### WHAT YOU SHOULD DO
Scan the data below and copy each line where "current" occurs.

### EXERCISE DATA

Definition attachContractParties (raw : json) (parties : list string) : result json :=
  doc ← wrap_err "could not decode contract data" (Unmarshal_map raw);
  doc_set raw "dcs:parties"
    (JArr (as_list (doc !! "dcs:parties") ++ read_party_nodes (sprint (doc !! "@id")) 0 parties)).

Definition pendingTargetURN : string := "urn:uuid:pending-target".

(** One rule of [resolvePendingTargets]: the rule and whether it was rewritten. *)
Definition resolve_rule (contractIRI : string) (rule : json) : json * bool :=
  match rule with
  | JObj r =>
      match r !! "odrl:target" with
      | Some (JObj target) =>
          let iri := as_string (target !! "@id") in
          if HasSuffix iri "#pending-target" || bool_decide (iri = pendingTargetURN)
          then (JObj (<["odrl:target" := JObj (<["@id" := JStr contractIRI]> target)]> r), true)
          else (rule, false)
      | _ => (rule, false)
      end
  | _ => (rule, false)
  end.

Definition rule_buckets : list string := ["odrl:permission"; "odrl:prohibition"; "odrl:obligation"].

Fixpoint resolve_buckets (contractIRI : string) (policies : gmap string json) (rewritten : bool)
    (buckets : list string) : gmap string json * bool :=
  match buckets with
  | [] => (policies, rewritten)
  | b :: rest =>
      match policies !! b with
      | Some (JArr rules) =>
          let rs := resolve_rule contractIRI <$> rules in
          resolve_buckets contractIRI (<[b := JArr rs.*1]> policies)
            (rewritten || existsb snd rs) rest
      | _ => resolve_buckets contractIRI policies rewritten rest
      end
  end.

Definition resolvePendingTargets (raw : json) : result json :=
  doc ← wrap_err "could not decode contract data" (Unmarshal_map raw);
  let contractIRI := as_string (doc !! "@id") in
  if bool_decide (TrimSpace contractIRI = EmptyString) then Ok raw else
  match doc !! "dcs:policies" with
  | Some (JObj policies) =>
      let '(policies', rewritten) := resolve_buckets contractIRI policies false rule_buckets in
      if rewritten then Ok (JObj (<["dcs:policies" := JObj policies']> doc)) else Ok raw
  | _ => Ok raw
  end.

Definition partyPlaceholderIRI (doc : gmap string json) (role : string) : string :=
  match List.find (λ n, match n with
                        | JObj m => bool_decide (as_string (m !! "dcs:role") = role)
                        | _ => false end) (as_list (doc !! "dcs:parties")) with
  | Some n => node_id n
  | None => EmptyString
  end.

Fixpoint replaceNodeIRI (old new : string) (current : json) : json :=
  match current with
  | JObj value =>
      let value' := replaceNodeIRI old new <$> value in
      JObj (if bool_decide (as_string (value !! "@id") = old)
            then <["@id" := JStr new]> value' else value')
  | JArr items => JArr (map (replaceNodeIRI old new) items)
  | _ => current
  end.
* * *
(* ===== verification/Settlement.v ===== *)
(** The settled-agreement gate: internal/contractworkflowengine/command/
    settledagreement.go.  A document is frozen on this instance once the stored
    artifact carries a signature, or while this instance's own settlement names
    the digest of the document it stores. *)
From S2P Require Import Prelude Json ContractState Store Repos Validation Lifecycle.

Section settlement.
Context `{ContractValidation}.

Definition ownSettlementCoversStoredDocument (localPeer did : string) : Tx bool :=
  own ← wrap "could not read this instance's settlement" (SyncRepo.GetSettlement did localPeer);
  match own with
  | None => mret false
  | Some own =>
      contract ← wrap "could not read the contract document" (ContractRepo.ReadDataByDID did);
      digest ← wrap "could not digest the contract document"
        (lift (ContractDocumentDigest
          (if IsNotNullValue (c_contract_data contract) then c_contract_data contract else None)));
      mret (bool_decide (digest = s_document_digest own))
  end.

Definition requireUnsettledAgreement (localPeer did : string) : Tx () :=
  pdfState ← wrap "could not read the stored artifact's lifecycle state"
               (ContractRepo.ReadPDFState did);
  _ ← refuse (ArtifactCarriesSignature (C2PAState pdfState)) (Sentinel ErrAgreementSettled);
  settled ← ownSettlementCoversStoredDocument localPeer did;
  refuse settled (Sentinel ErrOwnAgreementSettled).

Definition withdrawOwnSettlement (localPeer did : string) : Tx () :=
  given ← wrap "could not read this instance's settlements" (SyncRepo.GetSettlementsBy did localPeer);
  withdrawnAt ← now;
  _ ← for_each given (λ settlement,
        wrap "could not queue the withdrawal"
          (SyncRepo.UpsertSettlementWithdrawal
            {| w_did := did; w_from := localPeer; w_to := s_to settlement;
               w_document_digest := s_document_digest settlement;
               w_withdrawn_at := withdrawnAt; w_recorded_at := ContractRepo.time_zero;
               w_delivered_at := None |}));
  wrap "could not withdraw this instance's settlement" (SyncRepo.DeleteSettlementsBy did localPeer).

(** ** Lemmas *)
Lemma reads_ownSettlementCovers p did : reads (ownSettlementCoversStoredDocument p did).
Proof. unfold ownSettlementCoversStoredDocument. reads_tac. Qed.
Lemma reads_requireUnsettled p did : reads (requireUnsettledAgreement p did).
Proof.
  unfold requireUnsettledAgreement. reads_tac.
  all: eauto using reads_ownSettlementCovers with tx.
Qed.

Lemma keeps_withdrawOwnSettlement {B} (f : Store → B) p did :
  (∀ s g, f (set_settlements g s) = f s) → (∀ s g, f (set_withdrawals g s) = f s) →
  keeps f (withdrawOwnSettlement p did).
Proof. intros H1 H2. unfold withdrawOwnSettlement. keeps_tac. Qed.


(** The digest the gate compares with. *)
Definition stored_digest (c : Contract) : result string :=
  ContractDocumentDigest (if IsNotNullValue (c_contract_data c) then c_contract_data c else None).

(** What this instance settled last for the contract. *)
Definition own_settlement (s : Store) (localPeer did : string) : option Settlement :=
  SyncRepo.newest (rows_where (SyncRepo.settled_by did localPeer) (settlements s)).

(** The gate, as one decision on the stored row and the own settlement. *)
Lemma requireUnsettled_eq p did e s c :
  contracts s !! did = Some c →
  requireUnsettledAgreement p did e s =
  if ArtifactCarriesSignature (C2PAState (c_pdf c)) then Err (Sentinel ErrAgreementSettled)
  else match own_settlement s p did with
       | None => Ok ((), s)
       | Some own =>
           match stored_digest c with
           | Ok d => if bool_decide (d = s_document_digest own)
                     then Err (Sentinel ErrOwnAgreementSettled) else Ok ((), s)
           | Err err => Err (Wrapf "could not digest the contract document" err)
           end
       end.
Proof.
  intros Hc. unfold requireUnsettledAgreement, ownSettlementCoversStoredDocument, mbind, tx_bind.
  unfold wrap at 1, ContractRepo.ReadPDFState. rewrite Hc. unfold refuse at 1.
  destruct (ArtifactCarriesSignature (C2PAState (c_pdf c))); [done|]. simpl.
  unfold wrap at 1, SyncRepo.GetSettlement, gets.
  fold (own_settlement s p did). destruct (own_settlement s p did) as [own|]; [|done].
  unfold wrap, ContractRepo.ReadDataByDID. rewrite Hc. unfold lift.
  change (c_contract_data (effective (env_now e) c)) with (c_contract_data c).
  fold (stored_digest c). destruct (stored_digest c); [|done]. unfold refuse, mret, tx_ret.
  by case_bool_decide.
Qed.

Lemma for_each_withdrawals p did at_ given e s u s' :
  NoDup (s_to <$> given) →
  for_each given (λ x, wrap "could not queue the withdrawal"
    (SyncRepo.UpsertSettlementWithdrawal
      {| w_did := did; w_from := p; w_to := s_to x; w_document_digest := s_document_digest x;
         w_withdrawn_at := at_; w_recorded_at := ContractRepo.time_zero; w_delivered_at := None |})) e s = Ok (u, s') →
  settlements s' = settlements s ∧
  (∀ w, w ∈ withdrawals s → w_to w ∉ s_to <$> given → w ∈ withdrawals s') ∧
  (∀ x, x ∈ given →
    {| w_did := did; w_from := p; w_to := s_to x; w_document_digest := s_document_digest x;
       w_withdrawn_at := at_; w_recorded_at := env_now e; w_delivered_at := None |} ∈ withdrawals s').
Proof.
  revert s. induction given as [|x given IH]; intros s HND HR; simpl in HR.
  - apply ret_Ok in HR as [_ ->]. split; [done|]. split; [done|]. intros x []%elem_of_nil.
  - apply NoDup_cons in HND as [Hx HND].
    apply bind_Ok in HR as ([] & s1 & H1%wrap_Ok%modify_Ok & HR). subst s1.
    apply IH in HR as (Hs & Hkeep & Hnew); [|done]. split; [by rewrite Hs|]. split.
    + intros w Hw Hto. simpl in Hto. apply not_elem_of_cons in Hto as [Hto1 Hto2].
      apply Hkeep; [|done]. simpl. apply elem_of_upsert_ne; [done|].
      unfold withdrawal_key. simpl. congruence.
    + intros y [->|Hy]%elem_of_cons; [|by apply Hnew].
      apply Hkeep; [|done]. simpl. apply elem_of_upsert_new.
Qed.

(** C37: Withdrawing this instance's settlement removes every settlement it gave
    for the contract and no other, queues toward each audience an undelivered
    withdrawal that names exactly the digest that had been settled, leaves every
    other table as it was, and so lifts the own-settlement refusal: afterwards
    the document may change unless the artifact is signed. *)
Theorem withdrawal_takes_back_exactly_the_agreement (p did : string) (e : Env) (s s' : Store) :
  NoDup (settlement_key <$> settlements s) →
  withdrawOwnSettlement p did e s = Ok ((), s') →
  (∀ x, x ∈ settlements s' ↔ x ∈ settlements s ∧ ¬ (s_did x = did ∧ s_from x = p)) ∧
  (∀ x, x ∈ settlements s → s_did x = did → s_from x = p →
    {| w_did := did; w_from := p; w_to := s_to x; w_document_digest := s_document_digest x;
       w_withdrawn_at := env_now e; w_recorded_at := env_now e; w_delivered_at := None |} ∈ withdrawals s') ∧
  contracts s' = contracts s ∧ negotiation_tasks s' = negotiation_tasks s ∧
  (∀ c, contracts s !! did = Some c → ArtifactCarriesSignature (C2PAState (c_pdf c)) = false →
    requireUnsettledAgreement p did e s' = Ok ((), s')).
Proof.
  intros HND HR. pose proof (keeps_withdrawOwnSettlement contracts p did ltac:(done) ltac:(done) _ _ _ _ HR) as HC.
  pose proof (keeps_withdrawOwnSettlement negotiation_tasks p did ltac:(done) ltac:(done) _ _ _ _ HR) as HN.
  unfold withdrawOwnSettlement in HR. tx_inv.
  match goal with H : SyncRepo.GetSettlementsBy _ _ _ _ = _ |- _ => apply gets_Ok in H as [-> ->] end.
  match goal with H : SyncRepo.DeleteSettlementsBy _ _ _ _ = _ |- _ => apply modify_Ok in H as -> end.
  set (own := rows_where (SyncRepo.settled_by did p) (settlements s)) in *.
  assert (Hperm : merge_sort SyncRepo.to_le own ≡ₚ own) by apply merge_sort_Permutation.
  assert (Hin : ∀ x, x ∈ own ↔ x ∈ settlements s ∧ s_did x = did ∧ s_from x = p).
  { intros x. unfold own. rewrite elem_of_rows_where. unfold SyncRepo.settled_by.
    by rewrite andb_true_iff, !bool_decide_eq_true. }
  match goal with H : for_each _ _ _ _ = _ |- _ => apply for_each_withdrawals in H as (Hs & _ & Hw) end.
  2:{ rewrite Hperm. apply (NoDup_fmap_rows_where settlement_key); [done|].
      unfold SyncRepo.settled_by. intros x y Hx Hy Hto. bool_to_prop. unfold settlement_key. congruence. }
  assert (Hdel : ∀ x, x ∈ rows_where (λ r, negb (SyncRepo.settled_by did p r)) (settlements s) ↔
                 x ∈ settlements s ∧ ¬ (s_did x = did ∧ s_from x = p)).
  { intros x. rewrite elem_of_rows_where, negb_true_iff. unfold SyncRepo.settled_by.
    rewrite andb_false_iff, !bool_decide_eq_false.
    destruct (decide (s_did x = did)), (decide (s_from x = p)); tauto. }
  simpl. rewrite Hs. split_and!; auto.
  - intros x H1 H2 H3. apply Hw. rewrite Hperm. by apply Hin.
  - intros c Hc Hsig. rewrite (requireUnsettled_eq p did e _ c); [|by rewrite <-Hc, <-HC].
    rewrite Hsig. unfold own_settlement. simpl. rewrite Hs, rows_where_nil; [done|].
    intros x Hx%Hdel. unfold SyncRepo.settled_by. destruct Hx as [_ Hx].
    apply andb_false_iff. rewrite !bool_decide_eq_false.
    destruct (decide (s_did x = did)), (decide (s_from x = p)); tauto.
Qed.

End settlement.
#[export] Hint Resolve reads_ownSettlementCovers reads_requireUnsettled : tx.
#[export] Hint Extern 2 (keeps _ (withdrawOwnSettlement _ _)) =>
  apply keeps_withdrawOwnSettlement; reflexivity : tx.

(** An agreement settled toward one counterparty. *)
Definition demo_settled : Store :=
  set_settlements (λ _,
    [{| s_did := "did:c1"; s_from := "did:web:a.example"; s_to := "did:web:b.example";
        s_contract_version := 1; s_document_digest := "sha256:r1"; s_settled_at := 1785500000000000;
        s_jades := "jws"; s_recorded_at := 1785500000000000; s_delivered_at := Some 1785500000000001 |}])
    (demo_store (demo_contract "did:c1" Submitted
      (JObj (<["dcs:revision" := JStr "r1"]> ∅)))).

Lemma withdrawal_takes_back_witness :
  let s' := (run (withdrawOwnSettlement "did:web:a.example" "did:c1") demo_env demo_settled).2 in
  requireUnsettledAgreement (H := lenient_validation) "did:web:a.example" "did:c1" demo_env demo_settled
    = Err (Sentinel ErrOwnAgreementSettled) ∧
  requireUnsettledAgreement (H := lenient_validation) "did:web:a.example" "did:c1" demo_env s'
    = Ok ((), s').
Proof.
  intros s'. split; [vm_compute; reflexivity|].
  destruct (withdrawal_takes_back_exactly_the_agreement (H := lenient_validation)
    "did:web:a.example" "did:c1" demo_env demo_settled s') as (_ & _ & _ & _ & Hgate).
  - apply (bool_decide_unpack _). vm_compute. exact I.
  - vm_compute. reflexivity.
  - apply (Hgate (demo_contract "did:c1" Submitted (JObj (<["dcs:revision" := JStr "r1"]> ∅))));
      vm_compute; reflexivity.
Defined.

### TASK SOLUTION
Fixpoint replaceNodeIRI (old new : string) (current : json) : json :=
  match current with
  | _ => current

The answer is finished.